Forty miles east, a slower clock
While Valar races a deadline, a much larger project has new life. The Green River nuclear site was first proposed in 2007; Blue Castle Holdings began pre-application work with the NRC on an early site permit by 2011 and once planned a two-unit Westinghouse plant there. Last month Blue Castle announced a joint venture with Fulcrum Point Holdings, an affiliate of Utah nuclear services firm Hi Tech Solutions, to carry the project through federal licensing using Holtec International's SMR-300, a pressurized water reactor producing about 300 megawatts of electricity per unit. Reported plans call for two to four units, which would total 600 to 1,200 megawatts.
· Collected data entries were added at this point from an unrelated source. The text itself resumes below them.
Definition set_DiskSizeGB (v : option Z) (r : DiskProperties) : DiskProperties :=
  MkDiskProperties v (p_MaxShares r) (p_Encryption r) (DiskState r) (p_NetworkAccessPolicy r)
    (p_PublicNetworkAccess r) (p_DiskAccessID r) (p_DiskIOPSReadWrite r) (p_DiskMBpsReadWrite r)
    (p_CreationData r) (BurstingEnabled r) (ProvisioningState r) (CompletionPercent r)
    (HyperVGeneration r).
Definition set_p_MaxShares (v : option Z) (r : DiskProperties) : DiskProperties :=
  MkDiskProperties (DiskSizeGB r) v (p_Encryption r) (DiskState r) (p_NetworkAccessPolicy r)
    (p_PublicNetworkAccess r) (p_DiskAccessID r) (p_DiskIOPSReadWrite r) (p_DiskMBpsReadWrite r)
    (p_CreationData r) (BurstingEnabled r) (ProvisioningState r) (CompletionPercent r)
    (HyperVGeneration r).
Definition set_p_Encryption (v : option Encryption) (r : DiskProperties) : DiskProperties :=
  MkDiskProperties (DiskSizeGB r) (p_MaxShares r) v (DiskState r) (p_NetworkAccessPolicy r)
    (p_PublicNetworkAccess r) (p_DiskAccessID r) (p_DiskIOPSReadWrite r) (p_DiskMBpsReadWrite r)
    (p_CreationData r) (BurstingEnabled r) (ProvisioningState r) (CompletionPercent r)
    (HyperVGeneration r).
Definition set_DiskState (v : option string) (r : DiskProperties) : DiskProperties :=
  MkDiskProperties (DiskSizeGB r) (p_MaxShares r) (p_Encryption r) v (p_NetworkAccessPolicy r)
    (p_PublicNetworkAccess r) (p_DiskAccessID r) (p_DiskIOPSReadWrite r) (p_DiskMBpsReadWrite r)
    (p_CreationData r) (BurstingEnabled r) (ProvisioningState r) (CompletionPercent r)
    (HyperVGeneration r).
Definition set_p_NetworkAccessPolicy (v : option string) (r : DiskProperties) : DiskProperties :=
  MkDiskProperties (DiskSizeGB r) (p_MaxShares r) (p_Encryption r) (DiskState r) v
    (p_PublicNetworkAccess r) (p_DiskAccessID r) (p_DiskIOPSReadWrite r) (p_DiskMBpsReadWrite r)
    (p_CreationData r) (BurstingEnabled r) (ProvisioningState r) (CompletionPercent r)
    (HyperVGeneration r).
Definition set_p_PublicNetworkAccess (v : option string) (r : DiskProperties) : DiskProperties :=
  MkDiskProperties (DiskSizeGB r) (p_MaxShares r) (p_Encryption r) (DiskState r)
    (p_NetworkAccessPolicy r) v (p_DiskAccessID r) (p_DiskIOPSReadWrite r) (p_DiskMBpsReadWrite r)
    (p_CreationData r) (BurstingEnabled r) (ProvisioningState r) (CompletionPercent r)
    (HyperVGeneration r).
Definition set_p_DiskAccessID (v : option string) (r : DiskProperties) : DiskProperties :=
  MkDiskProperties (DiskSizeGB r) (p_MaxShares r) (p_Encryption r) (DiskState r)
    (p_NetworkAccessPolicy r) (p_PublicNetworkAccess r) v (p_DiskIOPSReadWrite r)
    (p_DiskMBpsReadWrite r) (p_CreationData r) (BurstingEnabled r) (ProvisioningState r)
    (CompletionPercent r) (HyperVGeneration r).
Definition set_p_DiskIOPSReadWrite (v : option Z) (r : DiskProperties) : DiskProperties :=
  MkDiskProperties (DiskSizeGB r) (p_MaxShares r) (p_Encryption r) (DiskState r)
    (p_NetworkAccessPolicy r) (p_PublicNetworkAccess r) (p_DiskAccessID r) v (p_DiskMBpsReadWrite r)
    (p_CreationData r) (BurstingEnabled r) (ProvisioningState r) (CompletionPercent r)
    (HyperVGeneration r).
Definition set_p_DiskMBpsReadWrite (v : option Z) (r : DiskProperties) : DiskProperties :=
  MkDiskProperties (DiskSizeGB r) (p_MaxShares r) (p_Encryption r) (DiskState r)
    (p_NetworkAccessPolicy r) (p_PublicNetworkAccess r) (p_DiskAccessID r) (p_DiskIOPSReadWrite r) v
    (p_CreationData r) (BurstingEnabled r) (ProvisioningState r) (CompletionPercent r)
    (HyperVGeneration r).
Definition set_p_CreationData (v : option CreationData) (r : DiskProperties) : DiskProperties :=
  MkDiskProperties (DiskSizeGB r) (p_MaxShares r) (p_Encryption r) (DiskState r)
    (p_NetworkAccessPolicy r) (p_PublicNetworkAccess r) (p_DiskAccessID r) (p_DiskIOPSReadWrite r)
    (p_DiskMBpsReadWrite r) v (BurstingEnabled r) (ProvisioningState r) (CompletionPercent r)
    (HyperVGeneration r).
Definition set_BurstingEnabled (v : option bool) (r : DiskProperties) : DiskProperties :=
  MkDiskProperties (DiskSizeGB r) (p_MaxShares r) (p_Encryption r) (DiskState r)
    (p_NetworkAccessPolicy r) (p_PublicNetworkAccess r) (p_DiskAccessID r) (p_DiskIOPSReadWrite r)
    (p_DiskMBpsReadWrite r) (p_CreationData r) v (ProvisioningState r) (CompletionPercent r)
    (HyperVGeneration r).
Definition set_ProvisioningState (v : option string) (r : DiskProperties) : DiskProperties :=
  MkDiskProperties (DiskSizeGB r) (p_MaxShares r) (p_Encryption r) (DiskState r)
    (p_NetworkAccessPolicy r) (p_PublicNetworkAccess r) (p_DiskAccessID r) (p_DiskIOPSReadWrite r)
    (p_DiskMBpsReadWrite r) (p_CreationData r) (BurstingEnabled r) v (CompletionPercent r)
    (HyperVGeneration r).
Definition set_CompletionPercent (v : option Q) (r : DiskProperties) : DiskProperties :=
  MkDiskProperties (DiskSizeGB r) (p_MaxShares r) (p_Encryption r) (DiskState r)
    (p_NetworkAccessPolicy r) (p_PublicNetworkAccess r) (p_DiskAccessID r) (p_DiskIOPSReadWrite r)
    (p_DiskMBpsReadWrite r) (p_CreationData r) (BurstingEnabled r) (ProvisioningState r) v
    (HyperVGeneration r).
Definition set_HyperVGeneration (v : option string) (r : DiskProperties) : DiskProperties :=
  MkDiskProperties (DiskSizeGB r) (p_MaxShares r) (p_Encryption r) (DiskState r)
    (p_NetworkAccessPolicy r) (p_PublicNetworkAccess r) (p_DiskAccessID r) (p_DiskIOPSReadWrite r)
    (p_DiskMBpsReadWrite r) (p_CreationData r) (BurstingEnabled r) (ProvisioningState r)
    (CompletionPercent r) v.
Water runs through this story too. Holtec is pitching the SMR-300's optional air-cooled condensers for arid sites, and Blue Castle says the Green River site comes with existing water rights, rail access, and two decades of seismic, groundwater, and ecological study. Unlike the Ward250, this project will go through the NRC. Its chairman told the Deseret News in May that the agency now engages developers before applications arrive to cut drag from the process.
Green River City Manager Edward Castro Bennett traveled to Hill in February for the Ward250's arrival. He told the Deseret News that landing this industry would be "a generational game changer" for a town with a municipal airport, an Amtrak station, water, and people who want to work. Two days after the airlift, the Emery County Commission approved a letter of support for Valar. Commissioner Dennis Worwood said the county sees the company not as a competitor to coal but as an expansion of an energy portfolio Emery County has carried for generations. Valar says it has hired locally and intends to keep doing so. Carbon and Emery absorbed the losses when coal declined. Officials there told the Deseret News they see small reactors as a path back.
The utility on the longest clock
None of this yet touches a power bill. PacifiCorp's final 2025 Integrated Resource Plan update, released March 31, proposes only two new generation sources for Utah: gas in the mid-2030s and a nuclear demonstration project in 2032. The plan includes no new solar, wind, or geothermal for Utah customers, a reversal from the prior plan's 1.4 gigawatts of wind and solar. The 2032 project ties to the Natrium reactor under construction in Kemmerer, Wyoming. HEAL Utah has criticized Rocky Mountain Power for keeping the deal's cost-benefit details confidential in filings with the Public Service Commission, which has not yet approved the plan.
Three clocks
So watch the clocks. Valar's expires in 24 days, and the things to watch are concrete: fuel delivery to Orangeville, DOE startup authorization, confirmation of whether the Ward250 is among the three projects with a completed safety analysis, and an answer to the megawatt question. Green River's runs through years of NRC review. PacifiCorp's runs to 2032, behind redacted filings.
If a chain reaction starts in Castle Valley on the Fourth, it happens in a county built on coal, under safety rules rewritten without public comment, on a deadline set by executive order. If it doesn't, the deadline was political, and the reactor will still be sitting there on July 5, waiting on the same reviews. Either way, Utah's nuclear era starts in Emery County. The only question is which clock it keeps.